[[ DATA open ]]

Lemma renderAll_leaves dt tws w :
  Forall leavesHint tws ->
  outlinePass (snd (renderAll dt tws w)) = outlinePass w /\
  hintActive (snd (renderAll dt tws w)) = hintActive w /\
  Forall leavesHint (fst (renderAll dt tws w)).
Proof.
  intros H. revert w. induction H as [|tw rest Htw Hrest IH]; intros w.
  - repeat split. constructor.
  - rewrite renderAll_cons. cbn [fst snd].
    destruct (renderTween_leaves dt tw w Htw) as (E1 & E2 & E3).
    destruct (IH (snd (renderTween dt tw w))) as (-> & -> & F).
    rewrite E1, E2. repeat split.
    destruct (fst (renderTween dt tw w)); [constructor; assumption | assumption].
Qed.






Lemma startHintTimer_fields (w : t) :
  tweens (startHintTimer w) = tweens w /\
  outlinePass (startHintTimer w) = outlinePass w /\
  hintActive (startHintTimer w) = hintActive w /\
  currentZoomedObject (startHintTimer w) = currentZoomedObject w.
Proof. unfold startHintTimer. destruct (hintTimer w); repeat split. Qed.

Lemma zoomToObject_fields (o : Object3D.t) (w : t) :
  (exists later, tweens (zoomToObject o w) = tweens w ++ later /\ Forall leavesHint later) /\
  outlinePass (zoomToObject o w) = outlinePass w /\
  hintActive (zoomToObject o w) = hintActive w.
Proof.
  unfold zoomToObject, gsap_to. cbn. rewrite <- app_assoc.
  split; [eexists; split; [reflexivity|] | split; reflexivity].
  repeat constructor; discriminate.
Qed.

Lemma resetCamera_fields (w : t) :
  (exists later, tweens (resetCamera w) = tweens w ++ later /\ Forall leavesHint later) /\
  outlinePass (resetCamera w) = outlinePass w /\
  hintActive (resetCamera w) = hintActive w.
Proof.
  unfold resetCamera, gsap_to. destruct (currentZoomedObject w); cbn.
  - rewrite <- app_assoc.
    split; [eexists; split; [reflexivity|] | split; reflexivity].
    repeat constructor; discriminate.
  - split; [exists []; split; [symmetry; apply app_nil_r | constructor]
           | split; reflexivity].
Qed.




End HintGlow.

(** ** The lighting system under its callers *)

Section LightingExtras.
Import LightingSystem LightingCalls.

Lemma wf_set_intensity i v m : Glare.wf m -> Glare.wf (Glare.set_intensity i v m).
Proof.
  intros (H1 & H2 & H3). repeat split; cbn; auto. rewrite length_insert. exact H3.
Qed.

Lemma wf_set_camera p m : Glare.wf m -> Glare.wf (Glare.set_camera p m).
Proof. intros (H1 & H2 & H3). repeat split; assumption. Qed.

Lemma Forall_wf_fmap (f : Glare.material -> Glare.material) l :
  (forall m, Glare.wf m -> Glare.wf (f m)) -> Forall Glare.wf l -> Forall Glare.wf (f <$> l).
Proof.
  intros Hf H. induction H as [|m l Hm _ IH]; constructor; auto.
Qed.

Lemma ready_tableInvariant s : ready s -> tableInvariant (dayNightKeyframes s) = true.
Proof. intros (-> & _). reflexivity. Qed.
(** * django-cotton: the component tag (templatetags/_component.py)

    A shallow embedding of [cotton_component] and [CottonComponentNode]
    and the properties of the component-rendering node.

    The host framework (Django's [template.Variable], [Template],
    [get_template], the settings object) and Python's [ast.literal_eval]
    are collaborators of the module, not part of it.  They are gathered in
    the [Host] record; the general results hold for every host, and a small
    reference host [Django] is used to run the code on concrete inputs. *)

From Stdlib Require Import String Ascii List Bool ZArith DecimalString.
Import ListNotations.
Local Open Scope list_scope.
Local Open Scope string_scope.

(** ** Python strings *)

Module PyStr.

(** [s[0]] when [s] is not empty. *)
Definition first_char (s : string) : option ascii :=
  match s with
  | EmptyString => None
  | String c _ => Some c
  end.

(** [s[-1]] when [s] is not empty. *)
Fixpoint last_char (s : string) : option ascii :=
  match s with
  | EmptyString => None
  | String c EmptyString => Some c
  | String _ s' => last_char s'
  end.

(** [s[:-1]] *)
Fixpoint drop_last (s : string) : string :=
  match s with
  | EmptyString => EmptyString
  | String _ EmptyString => EmptyString
  | String c s' => String c (drop_last s')
  end.

(** [s[1:]] *)
Definition tail (s : string) : string :=
  match s with
  | EmptyString => EmptyString
  | String _ s' => s'
  end.

(** [s[1:-1]] *)
Definition strip_ends (s : string) : string := drop_last (tail s).

(** [s.startswith(c)] for a one-character [c]. *)
Definition startswith (c : ascii) (s : string) : bool :=
  match s with
  | EmptyString => false
  | String a _ => Ascii.eqb a c
  end.

(** [c in s] for a one-character [c]. *)
Fixpoint contains (c : ascii) (s : string) : bool :=
  match s with
  | EmptyString => false
  | String a s' => Ascii.eqb a c || contains c s'
  end.

(** [s.split(sep)] for a one-character [sep]: the pieces between every
    occurrence of [sep]; never the empty list. *)
Fixpoint split (sep : ascii) (s : string) : list string :=
  match s with
  | EmptyString => [EmptyString]
  | String c s' =>
      if Ascii.eqb c sep then EmptyString :: split sep s'
      else match split sep s' with
           | p :: ps => String c p :: ps
           | [] => [String c EmptyString]
           end
  end.

(** [s.replace(old, new)] for one-character [old] and [new]. *)
Fixpoint replace (old new : ascii) (s : string) : string :=
  match s with
  | EmptyString => EmptyString
  | String c s' =>
      String (if Ascii.eqb c old then new else c) (replace old new s')
  end.

(** [s.lstrip(c)] for a one-character [c]. *)
Fixpoint lstrip (c : ascii) (s : string) : string :=
  match s with
  | EmptyString => EmptyString
  | String a s' => if Ascii.eqb a c then lstrip c s' else s
  end.

(** [sep.join(l)] *)
Fixpoint join (sep : string) (l : list string) : string :=
  match l with
  | [] => EmptyString
  | [x] => x
  | x :: rest => x ++ sep ++ join sep rest
  end.

End PyStr.

(** ** Values, exceptions, outcomes *)

(** The exception classes that occur in the module or that its
    collaborators raise.  [TemplateSyntaxError] and [VariableDoesNotExist]
    are Django's own and derive from [Exception] only. *)
Inductive Exn : Type :=
| VariableDoesNotExist
| TemplateSyntaxError
| ValueError
| SyntaxError
| IndexError
| KeyError
| TypeError
| AttributeError
| CottonIncompleteDynamicComponentException (msg : string)
| OtherError (name : string).

(** Python values as far as the module handles them.  A dict keeps the
    order in which its keys were inserted.  A string is its text: the
    mark that [mark_safe] puts on a string for the HTML output does not
    change the text and is left out. *)
#[warnings="-register-all"]
Inductive PyVal : Type :=
| VNone
| VBool (b : bool)
| VInt (z : Z)
| VStr (s : string)
| VList (l : list PyVal)
| VDict (d : list (string * PyVal))
| VExc (e : Exn).

(** A call either returns or raises. *)
Inductive Outcome (A : Type) : Type :=
| Ok (a : A)
| Raise (e : Exn).
Arguments Ok {A} a.
Arguments Raise {A} e.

[[ DATA closed ]]

_WORK ORDER_:
In the entries above, find each line that has the word "auto". Copy it.

_WRITTEN RESPONSE_:
  intros (H1 & H2 & H3). repeat split; cbn; auto. rewrite length_insert. exact H3.
  intros Hf H. induction H as [|m l Hm _ IH]; constructor; auto.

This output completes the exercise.